* [EXTRACTED MATERIAL]
(** C11: what handle_tftp does with a message of the server that is no OACK, on
    every branch: it sets the timer again, goes to the state of [client_step] and sends its replies to
    the port the message came from.  The server's hardware address is known. *)
Theorem handle_tftp_step fuel rx st sport op num data size :
  asks st -> buffer_room (tf st) -> buffer_set (tf st) = true -> op <> OACK ->
  0 <= sport < 65536 -> 0 <= op < 65536 -> 0 <= num < 65536 -> Z.of_nat (length data) < 65000 ->
  udp_at st sport (be_enc 2 op ++ be_enc 2 num ++ data) ->
  let '(t, replies, r) := client_step (tf st) sport op num data in
  exists st', tftp_in fuel rx st udp_ptr size = Ok (r, st') /\ step_to (start_timer st) st' t (to_signed 16 sport) replies.
Proof using Type*.
  intros Ha Hroom Hset Hop Hsp Ho Hn Hd Hu.
  destruct (udp_reads st sport op num data Hsp Ho Hn Hd Hu) as (Esp & _ & Eop & Enum & _).
  unfold handle_tftp, client_step. rewrite Hset. cbn [negb]. cbv zeta.
  assert (Ha0 : asks (start_timer st)) by exact (asks_dev st (dev (start_timer st)) (ether_packet st) Ha).
  change (packet_at st) with (packet_at (start_timer st)) in *. change (tf st) with (tf (start_timer st)) in *. change (udp_at st) with (udp_at (start_timer st)) in Hu.
  set (st0 := start_timer st) in *. clearbody st0. clear st Ha Hset. rename st0 into st, Ha0 into Ha. rewrite Esp. res_simpl.
  set (f1 := set_port_number (to_signed 16 sport)). set (st1 := upd f1 st).
  change (packet_at st1 udp_ptr) with (packet_at st udp_ptr). rewrite Eop. res_simpl.
  assert (E1 : tf st1 = f1 (tf st)) by apply tf_upd.
  assert (Ha1 : asks st1) by (apply (moves_asks st); [apply upd_moves | by rewrite E1 | done]).
  destruct (Z.eqb_spec op OACK); [done|]. destruct (Z.eqb_spec op ACK) as [->|]; [|destruct (u8 op =? ERROR); [|destruct (Z.eqb_spec op DATA) as [->|]]].
  - assert (E2 : tf (upd (set_blocksize 512) st1) = set_blocksize 512 (f1 (tf st))) by by rewrite tf_upd, E1.
    assert (Ha2 : asks (upd (set_blocksize 512) st1)) by (apply (moves_asks st1); [apply upd_moves | by rewrite E2, E1 | done]).
    rewrite E1. change (port_number (f1 (tf st))) with (to_signed 16 sport).
    destruct (send_ack_step fuel rx _ 0 (to_signed 16 sport) Ha2) as (st2 & E & Hst & _). rewrite E. res_simpl.
    rewrite E2 in Hst. by eexists; split; [|apply step_to_after, step_to_after in Hst].
  - rewrite Enum. res_simpl. eexists. split; [done|]. apply (step_to_upd (failed _)), step_to_none.
  - pose proof (handle_data_spec fuel rx st1 sport num data Ha1) as Hdat. rewrite E1 in Hdat.
    change (udp_at st1) with (udp_at st) in Hdat. specialize (Hdat ltac:(by destruct Hroom) Hsp Hn Hd Hu).
    destruct (client_data (f1 (tf st)) num data) as [[t replies] r]. destruct Hdat as (st' & E & Hst). exists st'. split; [done|].
    by apply step_to_after in Hst.
  - eexists. split; [done|]. apply (step_to_upd count_bad), step_to_none.
Qed.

* [BRIEF] The expected answer is an exact copy of the lines above, beginning at the line with "intros Ha Hroom Hset Hop Hsp Ho Hn Hd Hu." and ending at the line with "set (st0 := start_timer", with both ends in.

* [REPLY]
  intros Ha Hroom Hset Hop Hsp Ho Hn Hd Hu.
  destruct (udp_reads st sport op num data Hsp Ho Hn Hd Hu) as (Esp & _ & Eop & Enum & _).
  unfold handle_tftp, client_step. rewrite Hset. cbn [negb]. cbv zeta.
  assert (Ha0 : asks (start_timer st)) by exact (asks_dev st (dev (start_timer st)) (ether_packet st) Ha).
  change (packet_at st) with (packet_at (start_timer st)) in *. change (tf st) with (tf (start_timer st)) in *. change (udp_at st) with (udp_at (start_timer st)) in Hu.
  set (st0 := start_timer st) in *. clearbody st0. clear st Ha Hset. rename st0 into st, Ha0 into Ha. rewrite Esp. res_simpl.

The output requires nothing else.